Dissertation/Thesis Abstract

Foreign aid in Africa in the new millennium: The China and U.S. model fight for relevance
by McDonald, Michael Elliott, M.A.L.S., Georgetown University, 2013, 110; 1536609
Abstract (Summary)

Poverty remains the scourge of the modern world. Millions of people live in poverty despite the best efforts of the most powerful governments in the world. Due to a myriad of political and historical reasons, the most vulnerable of these are in Africa, and the sub-Saharan region of Africa remains the poorest region in the world. Over the last two decades, the world's two largest economies, the United States and China, have emerged as the preeminent aid donors to the African continent. The purpose of this research is to analyze the competition between both development models, discern which model is responsible for the alleviation of the most poverty and assess the human values questions that arise from both approaches.

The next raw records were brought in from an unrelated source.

Lemma abs_step_flush s m x ec : messages s !! m = Some x -> in_flight x = true -> inv s ->
  rtc Session.step (abs s) (abs (on_message_flush m ec s)).
Proof.
  intros Hx Hf Hi. pose proof (i_msg _ Hi m) as A. unfold msg_inv, msg_ok in A. rewrite Hx, Hf in A.
  destruct A as (Hr & _). destruct (flush_run m x ec s Hx Hr) as (r & s1 & G & _ & H1 & C & _).
  rewrite (abs_core _ _ C).
  assert (rtc Session.step (abs s) (abs s1)) as Hg.
  { destruct (has_on_flush x); [|by subst]. exact (grows_abs _ s1 G). }
  etransitivity; [exact Hg|]. apply rtc_once. unfold abs. simpl.
  rewrite (map_alter _ _ (alter _ m (messages s1)) m (mkMsg (Finished (outcome_of ec tt)) (has_on_flush x) (in_flight x)))
    by (by rewrite list_lookup_alter_eq, H1).
  simpl. rewrite (map_alter _ _ _ m _ H1). simpl. rewrite list_insert_insert_eq.
  apply Session.flush. by rewrite list_lookup_fmap, H1; simpl; rewrite Hr.
Qed.

Lemma abs_step s s' : step s s' -> inv s -> rtc Session.step (abs s) (abs s').
Proof.
  destruct 1 as [s gb h p b so tls Hn|s op Hv|s ec Hn|s ec Hn|s hs p ty fl Hn|s m x ec Hx Hf|s c x Hx Ht
    |s c x hs p ty fl Hx Ht]; intros Hi.
  - unfold discard, connect, native_connect, bind, modify, lift, ret, try_except, ask, raise.
    destruct b as [b|]; [|destruct gb as [b|e]; simpl; [|done]]; by destruct (native_answer _ _).
  - apply grows_abs, run_op_grows.
  - by apply abs_step_setup.
  - by apply abs_step_shutdown.
  - destruct (message_run (_on_protocol_message (invoke TConn)) OnProtocolMessage TConn hs p ty fl s
      ltac:(done)) as [(e & _ & E)|(? & ? & ? & ? & r & s1 & G & _ & C & _)].
    + unfold s_on_protocol_message. by rewrite E.
    + unfold s_on_protocol_message. rewrite (abs_core _ _ C). exact (grows_abs _ s1 G).
  - by eapply abs_step_flush.
  - by eapply abs_step_closed.
  - destruct (message_run (_on_continuation_message (invoke (TCont c))) OnContinuationMessage (TCont c) hs p ty
      fl s ltac:(done)) as [(e & _ & E)|(? & ? & ? & ? & r & s1 & G & _ & C & _)].
    + unfold s_on_continuation_message. by rewrite E.
    + unfold s_on_continuation_message. rewrite (abs_core _ _ C). exact (grows_abs _ s1 G).
Qed.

The analysis used data from 2004–2008 because the timeframe is considered the golden age of American Aid to the continent, is free of data skewed from the 2008 economic downturn and represents a mature Chinese foreign aid mechanism. Chinese and United States aid allocations to Angola, Sudan and the Democratic Republic of Congo, often the poster childs of negative connotations of Chinese foreign aid, were analyzed and compared from this timeframe.

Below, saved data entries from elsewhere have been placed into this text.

(* ===== verification/Mqtt5.v ===== *)
(** * awscrt/mqtt5.py: the MQTT5 client

    - [Publish]: the received-PUBLISH handler with its acknowledgement control
      closure, together with the native code that acknowledges;
    - [Events]: translation of native packets into Python packets, for every
      lifecycle event and received PUBLISH, with the strings that do not decode,
      against an abstract view of the packet;
    - [Ops]: the futures of publish, subscribe and unsubscribe;
    - [Client5]: the client's constructor and the MQTT 3.1.1 adapter. *)
From S2P Require Import Prelude PyData Future Mqtt5Types Io Http Metrics Mqtt3.

(** ** Received PUBLISH packets *)
Module Publish.

(** The two variables the closure [acquire_publish_acknowledgement_control]
    shares with the handler, and what was done natively: each invocation of the
    acknowledgement with its control id. *)
Record state := mkState { puback_taken : bool; callback_active : bool; native_acks : list Z }.
Definition init : state := mkState false true [].

(** The closure itself; the handle it returns is its control id. *)
Definition acquire (puback_control_id : Z) : M state Z := fun s =>
  if puback_taken s then
    (Raise (RuntimeError "acquire_publish_acknowledgement_control() may only be called once per received PUBLISH."), s)
  else if negb (callback_active s) then
    (Raise (RuntimeError "acquire_publish_acknowledgement_control() must be called within the on_publish_callback_fn callback."), s)
  else (Ok puback_control_id, mkState true (callback_active s) (native_acks s)).

(** What the user's callback does: return, raise, or try to take control of the
    acknowledgement and go on with the outcome. *)
Inductive user := UReturn | URaise (e : py_exn) | UAcquire (k : result Z -> user).

(** [data.acquire_publish_acknowledgement_control()]: the attribute is None
    when there is no control id. *)
Definition call_acquire (puback_control_id : Z) : M state Z :=
  if puback_control_id =? 0 then raise (TypeError "'NoneType' object is not callable")
  else acquire puback_control_id.

Fixpoint run_user (puback_control_id : Z) (u : user) : M state unit :=
  match u with
  | UReturn => ret tt
  | URaise e => raise e
  | UAcquire k => fun s => let (r, s') := call_acquire puback_control_id s in
                           run_user puback_control_id (k r) s'
  end.

(** [_on_publish] after the packet has been built; None: no callback. *)
Definition _on_publish (cb : option user) (puback_control_id : Z) : M state bool :=
  match cb with
  | None => ret false
  | Some u =>
      do! run_user puback_control_id u;
      do! modify (fun s => mkState (puback_taken s) false (native_acks s));
      gets puback_taken
  end.

(** [invoke_publish_acknowledgement] of the native client. *)
Definition native_ack (id : Z) (s : state) : state :=
  mkState (puback_taken s) (callback_active s) (native_acks s ++ [id]).

(** [s_on_publish_received] of the binding: an error or a false result makes it
    acknowledge. *)
Definition native_on_publish (cb : option user) (puback_control_id : Z) (s : state) : state :=
  match _on_publish cb puback_control_id s with
  | (Raise _, s') => if negb (puback_control_id =? 0) then native_ack puback_control_id s' else s'
  | (Ok b, s') => if negb (puback_control_id =? 0) && negb b then native_ack puback_control_id s' else s'
  end.

Lemma run_user_state id u s :
  callback_active s = true ->
  callback_active (run_user id u s).2 = true /\ native_acks (run_user id u s).2 = native_acks s /\
  (puback_taken s = true -> puback_taken (run_user id u s).2 = true) /\
  (id = 0 -> puback_taken (run_user id u s).2 = puback_taken s).
Proof.
  revert s. induction u as [|e|k IH]; intros s Ha; simpl; [done..|].
  unfold call_acquire, acquire, raise.
  destruct (Z.eqb_spec id 0) as [->|Hid]; simpl.
  - by apply IH.
  - destruct (puback_taken s) eqn:Et; [|rewrite Ha; simpl].
    + edestruct IH as (H1 & H2 & H3 & _); [exact Ha|].
      split_and!; [exact H1 | exact H2 | intros _; apply H3, Et | done].
    + destruct (IH (Ok id) (mkState true (callback_active s) (native_acks s)) Ha) as (H1 & H2 & H3 & _).
      rewrite Ha in *. split_and!; [exact H1 | exact H2 | intros _; by apply H3 | done].
Qed.

(** Attempts to take control that succeed while the callback runs. *)
Fixpoint successes (id : Z) (u : user) (s : state) : nat :=
  match u with
  | UAcquire k =>
      let (r, s') := call_acquire id s in
      ((if is_ok r then 1 else 0) + successes id (k r) s')%nat
  | _ => 0%nat
  end.

Lemma successes_taken id u s :
  callback_active s = true ->
  successes id u s = if puback_taken s then 0%nat
                     else if puback_taken (run_user id u s).2 then 1%nat else 0%nat.
Proof.
  revert s. induction u as [|e|k IH]; intros s Ha; simpl; [by destruct (puback_taken s)..|].
  unfold call_acquire, acquire, raise.
  destruct (Z.eqb_spec id 0) as [->|Hid]; simpl; [by rewrite IH|].
  destruct (puback_taken s) eqn:Et; simpl.
  - rewrite IH by done. by rewrite Et.
  - rewrite Ha. simpl. rewrite IH by done. simpl.
    destruct (run_user_state id (k (Ok id)) (mkState true (callback_active s) (native_acks s)) Ha)
      as (_ & _ & H3 & _). rewrite Ha in H3. by rewrite H3.
Qed.

(** C4: Every QoS 1 PUBLISH that reaches the handler is acknowledged by exactly
    one party. If the user's callback returns, the user got at most one handle
    however often it asked; the native layer acknowledges exactly when the user
    got none; and from then on the closure only raises, so no second handle can
    appear. A QoS 0 PUBLISH (control id 0) is acknowledged by nobody, and a
    client without a callback leaves every acknowledgement to the native
    layer. *)
Theorem publish_acknowledged_once (u : user) (id : Z)
    (Hr : (run_user id u init).1 = Ok tt) :
  let s := native_on_publish (Some u) id init in
  (successes id u init + length (native_acks s) = if (id =? 0)%Z then 0 else 1)%nat /\
  (successes id u init <= 1)%nat /\
  (forall a, a ∈ native_acks s -> a = id) /\
  (exists e, (acquire id s).1 = Raise e) /\
  native_acks (native_on_publish None id init) = (if id =? 0 then [] else [id]).
Proof.
  cbv zeta. pose proof (run_user_state id u init eq_refl) as (Ha & Hn & _ & H0).
  pose proof (successes_taken id u init eq_refl) as Hs. simpl in Hs.
  unfold native_on_publish, _on_publish, bind, modify, gets, ret.
  destruct (run_user id u init) as [r s] eqn:E. simpl in *. subst r.
  destruct (Z.eqb_spec id 0) as [->|Hid]; simpl.
  - rewrite (H0 eq_refl) in Hs. simpl in Hs. rewrite Hs, Hn. simpl. split_and!; try done; try lia.
    + intros a Hin. set_solver.
    + unfold acquire. simpl. destruct (puback_taken s); by eexists.
  - rewrite Hs. destruct (puback_taken s) eqn:Et; simpl; rewrite Hn; simpl; split_and!; try done; try lia;
      try (intros a Hin; set_solver); unfold acquire; simpl; eauto.
Qed.
(* ===== verification/Mqtt5Native.v ===== *)
(** * awscrt/mqtt5.py with source/mqtt5_client.c: packets on their way out

    How the binding reads the Python packets of publish, subscribe, unsubscribe
    and stop into native packets: integers with the width of the native field,
    enumerations, strings and sequences of objects, with the exception for each
    thing it does not accept; and what a peer that receives the native packet
    sees ([Mqtt5.Events]). Native strings are UTF-8 bytes. *)
From S2P Require Import Prelude PyData Future Mqtt5Types Mqtt5.

Module Marshal.
Import Mqtt5.Events.

(** ** Values *)

(** [PyObject_GetAsOptionalUint32] and the like for a field of [w] bits, read
    through a C integer of [c_bits] bits. *)
Definition PyObject_GetAsOptionalUint (c_bits w : Z) (o : option Z) : result (option Z) :=
  match o with
  | None => Ok None
  | Some z =>
      if negb ((- 2 ^ (c_bits - 1) <=? z) && (z <? 2 ^ (c_bits - 1)))
      then Raise (OverflowError "Cannot convert to a C unsigned integer")
      else if z <? 0 then Raise (OverflowError "cannot be negative")
      else if 2 ^ w - 1 <? z then Raise (OverflowError "too large to convert")
      else Ok (Some z)
  end.

(** The native [long long] has 64 bits, [long] at least 32. *)
Definition PyObject_GetAsOptionalUint32 (o : option Z) : result (option Z) := PyObject_GetAsOptionalUint 64 32 o.
Definition PyObject_GetAsOptionalUint16 (long_bits : Z) (o : option Z) : result (option Z) :=
  PyObject_GetAsOptionalUint long_bits 16 o.

(** [PyObject_GetIntEnum] and [PyObject_GetAttrAsIntEnum]: an attribute set to
    None is no int. *)
Definition PyObject_GetIntEnum {E} `{IntEnum E} (o : option E) : result Z :=
  match o with Some e => Ok (enum_value e) | None => Raise (TypeError "not a valid enum") end.
Definition PyObject_GetAttrAsIntEnum {E} `{IntEnum E} (o : option E) : result Z :=
  match o with
  | Some e => Ok (enum_value e)
  | None => Raise (AttributeError "required integral enumeration attribute is None")
  end.

(** A sequence argument: a list or tuple, or something else. *)
Inductive sequence_arg (A : Type) := Sequence (l : list A) | NotASequence.
#[global] Arguments Sequence {A} _.
#[global] Arguments NotASequence {A}.

(** A string attribute or element: a [str], None or another object. *)
Inductive str_arg := PyStr_ (s : string) | NotAStr.

(** [aws_get_optional_user_properties_from_PyObject]: None and an empty
    sequence are no properties. *)
Definition user_properties_view (props : option (list UserProperty)) : list (string * string) :=
  match props with
  | None => []
  | Some l => map (fun p => (UserProperty.name p, UserProperty.value p)) l
  end.

Lemma as_uint_spec c_bits w o : 0 < w < c_bits ->
  PyObject_GetAsOptionalUint c_bits w o =
  match o with
  | None => Ok None
  | Some z => if (0 <=? z) && (z <? 2 ^ w) then Ok (Some z)
              else Raise (OverflowError (if negb ((- 2 ^ (c_bits - 1) <=? z) && (z <? 2 ^ (c_bits - 1)))
                                         then "Cannot convert to a C unsigned integer"
                                         else if z <? 0 then "cannot be negative" else "too large to convert"))
  end.
Proof.
  intros Hw. destruct o as [z|]; [|done]. unfold PyObject_GetAsOptionalUint.
  assert (2 ^ w <= 2 ^ (c_bits - 1)) by (apply Z.pow_le_mono_r; lia).
  assert (0 < 2 ^ (c_bits - 1)) by (apply Z.pow_pos_nonneg; lia).
  destruct (Z.leb_spec (- 2 ^ (c_bits - 1)) z), (Z.ltb_spec z (2 ^ (c_bits - 1))); simpl;
    destruct (Z.leb_spec 0 z), (Z.ltb_spec z (2 ^ w)); simpl; try lia; try done.
  all: destruct (Z.ltb_spec z 0); try lia; try done.
  all: destruct (Z.ltb_spec (2 ^ w - 1) z); try lia; done.
Qed.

Despite various problems with the quality of data and considering the long-term viability of the poverty alleviation, the data showed a positive correlation to both the United States' and Chinese models of aid and poverty alleviation. The data also showed a clear indication that the Chinese model affected poverty levels at a greater measure than the United States' model.

Based on the data and research concerning the two development aid models, the American development aid system was found to be characterized by a bureaucratic process, insistency on aid conditionality, and a focus on good governance that collectively neglected poverty reduction. The Chinese model was found to be more conducive to poverty reduction due to a minimal development aid structure, nominal aid conditionality and a consistent focus on infrastructure projects, despite the system's opacity which presented some trouble in data collection.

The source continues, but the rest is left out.